The Wise Qadhi

بِسۡمِ ٱللهِ ٱلرَّحۡمَـٰنِ ٱلرَّحِيمِ

Qadhi Iyas ibn Mu’awiyah ibn Qurrah al-Muzani (r.a.) was a tabi’in qadhi in the 2nd Century AH who lived in Basra.  He was renowned for his wit and intelligence.  He is a favourite in Arabic folk-lore.  Imam al-Maydani (r.a.) related a story about Qadhi Iyas (r.a.), where he once heard a dog bark and he declared that the beast was tied to the brink of a well; he judged so because the bark was followed by an echo.

Another time, two men came before him, the complainant claimed money received by the defendant who denied the debt.  Qadhi Iyas (r.a.) asked the plaintiff where he had given it, and was answered, “Under a certain tree.”

The qadhi told him to go there by way of refreshing his memory and, in his absence, asked the defendant if his adversary could have reached it.  “Not yet,” said the rogue, “it’s a long way off”; forgetting himself, and convicted himself by that answer.

Seeing three women act upon a sudden alarm, he said, “One of them is pregnant, another is nursing, and the third is a virgin.”  He explained his diagnosis as follows: “In time of danger, people lay their hands on what they most prize.  Now I saw the pregnant woman, in her flight, place her hand on her belly, which showed me she was with child; the nurse placed her hand on her bosom, whereby I knew that she was suckling, and the third covered her parts with her hand proving to me that she was a maiden.”

A man came to Qadhi Iyas (r.a.) and asked, “What is the ruling regarding wine?”

Qadhi Iyas (r.a.) replied, “It is haram.”

The man then asked, “How about water?”

Qadhi Iyas (r.a.) replied, “It is halal.”

The man then asked, “How about dates and grapes?”

Qadhi Iyas (r.a.) replied, “They are halal.”

The man then thought himself clever and asked, “Why is it that all these ingredients are halal, and yet when you combine them, they become haram?”

Qadhi Iyas (r.a.) asked, by way of reply, “If I hit you with this handful of dirt, do you think it would hurt you?”

The man replied, “Of course not!”

Qadhi Iyas (r.a.) then asked, “How about if I hit you with this handful of straw?”
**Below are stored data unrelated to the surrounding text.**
(** X2: for [0 < h] and [0 < dedge] the planet trap is at most -4.5 at
    every radius up to the disc edge: there the factor that multiplies the
    migration rate is negative. *)
Theorem planet_trap_reversed_inside_edge (r h dedge : R) :
  0 < h -> 0 < dedge -> r <= dedge ->
  rebx_calculate_planet_trap r h dedge <= -4.5
  /\ rebx_calculate_planet_trap r h dedge < 0.
Proof.
  intros Hh Hd Hr.
  assert (Hm := planet_trap_nondecreasing r dedge h dedge Hh Hd Hr).
  rewrite planet_trap_at_edge in Hm by assumption.
  split; lra.
Qed.

Lemma planet_trap_reversed_inside_edge_witness :
  rebx_calculate_planet_trap 0.5 0.05 1 < 0.
Proof.
  apply (planet_trap_reversed_inside_edge 0.5 0.05 1); lra.
Defined.

Lemma trap_angle_scaling (k r h dedge : R) :
  0 < k -> 0 < h -> 0 < dedge ->
  trap_angle (k * r) h (k * dedge) = trap_angle r h dedge.
Proof.
  intros Hk Hh Hd. unfold trap_angle. field. repeat split; lra.
Qed.

(** X3: the planet trap depends on the radius and the disc edge only
    through their ratio: scaling both by the same [0 < k] (a change of the
    unit of length) leaves the factor as it is. *)
Theorem planet_trap_scale_invariant (k r h dedge : R) :
  0 < k -> 0 < h -> 0 < dedge ->
  rebx_calculate_planet_trap (k * r) h (k * dedge)
  = rebx_calculate_planet_trap r h dedge.
Proof.
  intros Hk Hh Hd. unfold rebx_calculate_planet_trap.
  rewrite trap_angle_scaling by assumption.
  destruct (Rgt_dec (k * r) (k * dedge * (1 + h))) as [A | A];
    destruct (Rgt_dec r (dedge * (1 + h))) as [B | B];
    try reflexivity; try (exfalso; nra).
  destruct (Rlt_dec (k * dedge * (1 - h)) (k * r)) as [C | C];
    destruct (Rlt_dec (dedge * (1 - h)) r) as [D | D];
    try reflexivity; exfalso; nra.
Qed.

Lemma planet_trap_scale_invariant_witness :
  rebx_calculate_planet_trap (2 * 1) 0.05 (2 * 1)
  = rebx_calculate_planet_trap 1 0.05 1.
Proof.
  apply (planet_trap_scale_invariant 2 1 0.05 1); lra.
Defined.

(** ** Further properties of the disc profile and the timescales *)

Lemma pow_real_positive_base (x y : R) : 0 < x -> pow_real x y = Rpower x y.
Proof.
  intros Hx. unfold pow_real.
  destruct (Req_dec_T x 0) as [E | _]; [lra | reflexivity].
Qed.

(** The power law of line 102 in the ratio [r / 3]. *)
Lemma aspect_ratio_power_law (r beta : R) :
  0 < r ->
  rebx_calculating_the_aspect_ratio r beta = 0.02 * Rpower (r / 3) beta.
Proof.
  intros Hr. unfold rebx_calculating_the_aspect_ratio.
  rewrite !pow_real_positive_base by lra.
  unfold Rpower. rewrite Rmult_assoc, <- exp_plus.
  unfold Rdiv. rewrite ln_mult by lra. rewrite ln_Rinv by lra.
  f_equal. f_equal. ring.
Qed.

Lemma aspect_ratio_positive (r beta : R) :
  0 < r -> 0 < rebx_calculating_the_aspect_ratio r beta.
Proof.
  intros Hr. rewrite aspect_ratio_power_law by assumption.
  assert (H := exp_pos (beta * ln (r / 3))). unfold Rpower. lra.
Qed.

(** X4: the aspect ratio is 0.02 at the radius 3 for every index [beta],
    and it is positive at every radius [0 < r]. *)
Theorem aspect_ratio_reference_radius (r beta : R) :
  0 < r ->
  rebx_calculating_the_aspect_ratio 3 beta = 0.02
  /\ 0 < rebx_calculating_the_aspect_ratio r beta.
Proof.
  intros Hr. split.
  - rewrite aspect_ratio_power_law by lra.
    replace (3 / 3) with 1 by field.
    unfold Rpower. rewrite ln_1, Rmult_0_r, exp_0. lra.
  - apply aspect_ratio_positive; assumption.
Qed.

Lemma aspect_ratio_reference_radius_witness :
  rebx_calculating_the_aspect_ratio 3 0.25 = 0.02.
Proof.
  apply (aspect_ratio_reference_radius 1 0.25). lra.
Defined.

(** X5: for an index [0 <= beta] the aspect ratio does not decrease with
    the radius (a flared disc), and for [beta <= 0] it does not increase. *)
Theorem aspect_ratio_monotone (r1 r2 beta : R) :
  0 < r1 -> r1 <= r2 ->
  (0 <= beta ->
   rebx_calculating_the_aspect_ratio r1 beta
   <= rebx_calculating_the_aspect_ratio r2 beta)
  /\ (beta <= 0 ->
      rebx_calculating_the_aspect_ratio r2 beta
      <= rebx_calculating_the_aspect_ratio r1 beta).
Proof.
  intros H1 H12.
  rewrite !aspect_ratio_power_law by lra.
  assert (Hln : ln (r1 / 3) <= ln (r2 / 3)).
  { destruct H12 as [Hlt | Heq].
    - left. apply ln_increasing.
      + apply Rdiv_lt_0_compat; lra.
      + unfold Rdiv. apply Rmult_lt_compat_r; lra.
    - subst r2. right. reflexivity. }
  unfold Rpower. split; intros Hb.
  - assert (Hm : beta * ln (r1 / 3) <= beta * ln (r2 / 3)) by nra.
    destruct Hm as [Hm | Hm].
    + apply exp_increasing in Hm. lra.
    + rewrite Hm. lra.
  - assert (Hm : beta * ln (r2 / 3) <= beta * ln (r1 / 3)) by nra.
    destruct Hm as [Hm | Hm].
    + apply exp_increasing in Hm. lra.
    + rewrite Hm. lra.
Qed.

Lemma aspect_ratio_monotone_witness :
  rebx_calculating_the_aspect_ratio 1 0.25
  <= rebx_calculating_the_aspect_ratio 2 0.25.
Proof.
  apply (aspect_ratio_monotone 1 2 0.25); lra.
Defined.

Lemma damping_timescale_positive (G mp ms sma r sd0 alpha ar : R) :
  0 < G -> 0 < mp -> 0 < ms -> 0 < sma -> 0 < r -> 0 < sd0 -> ar <> 0 ->
  0 < rebx_calculating_damping_timescale G mp ms sma r sd0 alpha ar.
Proof.
  intros HG Hmp Hms Hsma Hr Hsd0 Har.
  assert (Hp := pow_real_pos r (- alpha) Hr).
  unfold rebx_calculating_damping_timescale.
  rewrite inverse_orbital_speed by assumption.
  assert (Hq : 0 < sqrt (sma / (G * ms))).
  { apply sqrt_lt_R0. apply Rdiv_lt_0_compat; nra. }
  assert (Hden : 0 < mp * (sd0 * pow_real r (- alpha)) * sma ^ 2).
  { apply Rmult_lt_0_compat; [apply Rmult_lt_0_compat |];
      [assumption | apply Rmult_lt_0_compat; assumption | nra]. }
  assert (Hfr : 0 < ms ^ 2 / (mp * (sd0 * pow_real r (- alpha)) * sma ^ 2)).
  { apply Rdiv_lt_0_compat; [nra | exact Hden]. }
  assert (Har4 : 0 < ar ^ 4).
  { replace (ar ^ 4) with ((ar * ar) * (ar * ar)) by ring.
    assert (0 < ar * ar) by nra. nra. }
  apply Rmult_lt_0_compat; [apply Rmult_lt_0_compat |]; assumption.
Qed.

(** X6: for positive [G], masses, semimajor axis, radius and surface
    density, and a non-zero aspect ratio, the wave timescale is positive; it
    is inversely proportional to the planet mass and to the surface density
    [sd0], and proportional to the fourth power of the aspect ratio. *)
Theorem damping_timescale_scaling (G mp ms sma r sd0 alpha ar k : R) :
  0 < G -> 0 < mp -> 0 < ms -> 0 < sma -> 0 < r -> 0 < sd0 -> ar <> 0 ->
  0 < k ->
  0 < rebx_calculating_damping_timescale G mp ms sma r sd0 alpha ar
  /\ rebx_calculating_damping_timescale G (k * mp) ms sma r sd0 alpha ar
     = rebx_calculating_damping_timescale G mp ms sma r sd0 alpha ar / k
  /\ rebx_calculating_damping_timescale G mp ms sma r (k * sd0) alpha ar
     = rebx_calculating_damping_timescale G mp ms sma r sd0 alpha ar / k
  /\ rebx_calculating_damping_timescale G mp ms sma r sd0 alpha (k * ar)
     = k ^ 4 * rebx_calculating_damping_timescale G mp ms sma r sd0 alpha ar.
Proof.
  intros HG Hmp Hms Hsma Hr Hsd0 Har Hk.
  assert (Hp := pow_real_pos r (- alpha) Hr).
  split; [apply damping_timescale_positive; assumption |].
  unfold rebx_calculating_damping_timescale.
  rewrite !inverse_orbital_speed by assumption.
  repeat split; field; repeat split; lra.
Qed.

Lemma damping_timescale_scaling_witness :
  0 < rebx_calculating_damping_timescale 1 0.00001 1 1 1 0.001 1 0.02.
Proof.
  apply (damping_timescale_scaling 1 0.00001 1 1 1 0.001 1 0.02 2); lra.
Defined.

Lemma eccentricity_bracket_lower_bound (x : R) :
  0 <= x -> 0.88 <= 1 - 0.14 * x ^ 2 + 0.06 * x ^ 3.
Proof.
  intros Hx.
  assert (Hsq : 0 <= (x - 14 / 9) * (x - 14 / 9)) by apply Rle_0_sqr.
  assert (Hprod : 0 <= (x - 14 / 9) * (x - 14 / 9) * (x + 7 / 9)).
  { apply Rmult_le_pos; lra. }
  replace (1 - 0.14 * x ^ 2 + 0.06 * x ^ 3)
    with (0.06 * ((x - 14 / 9) * (x - 14 / 9) * (x + 7 / 9))
          + (1 - 0.06 * (1372 / 729))) by lra.
  lra.
Qed.

Lemma eccentricity_timescale_lower_bound (G mp ms sma r sd0 alpha ar ecc : R) :
  0 < G -> 0 < mp -> 0 < ms -> 0 < sma -> 0 < r -> 0 < sd0 -> 0 < ar ->
  0 <= ecc ->
  0 < rebx_calculating_eccentricity_damping_timescale
        G mp ms sma r sd0 alpha ar ecc
  /\ rebx_calculating_damping_timescale G mp ms sma r sd0 alpha ar
     * (0.88 / 0.78)
     <= rebx_calculating_eccentricity_damping_timescale
          G mp ms sma r sd0 alpha ar ecc.
Proof.
  intros HG Hmp Hms Hsma Hr Hsd0 Har Hecc.
  assert (Hw : 0 < rebx_calculating_damping_timescale
                     G mp ms sma r sd0 alpha ar).
  { apply damping_timescale_positive; try assumption. lra. }
  assert (Hx : 0 <= ecc / ar).
  { apply Rmult_le_pos; [exact Hecc | left; apply Rinv_0_lt_compat; exact Har]. }
  assert (Hb := eccentricity_bracket_lower_bound (ecc / ar) Hx).
  unfold rebx_calculating_eccentricity_damping_timescale.
  set (w := rebx_calculating_damping_timescale G mp ms sma r sd0 alpha ar) in *.
  set (b := 1 - 0.14 * (ecc / ar) ^ 2 + 0.06 * (ecc / ar) ^ 3) in *.
  assert (Hw78 : 0 < w / 0.780) by lra.
  split.
  - apply Rmult_lt_0_compat; lra.
  - replace (w * (0.88 / 0.78)) with (w / 0.780 * 0.88) by lra.
    apply Rmult_le_compat_l; lra.
Qed.

(** X7: for positive [G], masses, semimajor axis, radius, surface density
    and aspect ratio, and an eccentricity [0 <= ecc], the eccentricity
    damping timescale is positive: the bracket
    [1 - 0.14 (ecc/ar)^2 + 0.06 (ecc/ar)^3] never falls below 0.88, so the
    timescale is at least [0.88 / 0.78] of the wave timescale; at
    [ecc = 0] it is the wave timescale over 0.78. *)
Theorem eccentricity_damping_timescale_positive
    (G mp ms sma r sd0 alpha ar ecc : R) :
  0 < G -> 0 < mp -> 0 < ms -> 0 < sma -> 0 < r -> 0 < sd0 -> 0 < ar ->
  0 <= ecc ->
  0 < rebx_calculating_eccentricity_damping_timescale
        G mp ms sma r sd0 alpha ar ecc
  /\ rebx_calculating_damping_timescale G mp ms sma r sd0 alpha ar
     * (0.88 / 0.78)
     <= rebx_calculating_eccentricity_damping_timescale
          G mp ms sma r sd0 alpha ar ecc
  /\ rebx_calculating_eccentricity_damping_timescale
       G mp ms sma r sd0 alpha ar 0
     = rebx_calculating_damping_timescale G mp ms sma r sd0 alpha ar / 0.78.
Proof.
  intros HG Hmp Hms Hsma Hr Hsd0 Har Hecc.
  destruct (eccentricity_timescale_lower_bound
              G mp ms sma r sd0 alpha ar ecc) as [Hpos Hlow]; try assumption.
  split; [exact Hpos | split; [exact Hlow |]].
  unfold rebx_calculating_eccentricity_damping_timescale.
  replace (0 / ar) with 0 by (field; lra). lra.
Qed.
The man said, “It would not hurt me.”

Qadhi Iyas (r.a.) asked, “How about a handful of water?”

The man said, “It surely would not hurt me.”

Qadhi Iyas (r.a.) then asked, “How about if I mix them, and let them dry to become a brick, and then hit you with it, would it hurt you?”

The man replied, “It would not just hurt me; it might even kill me.”

Qadhi Iyas (r.a.) answered, “The same reasoning applies to what you asked me.”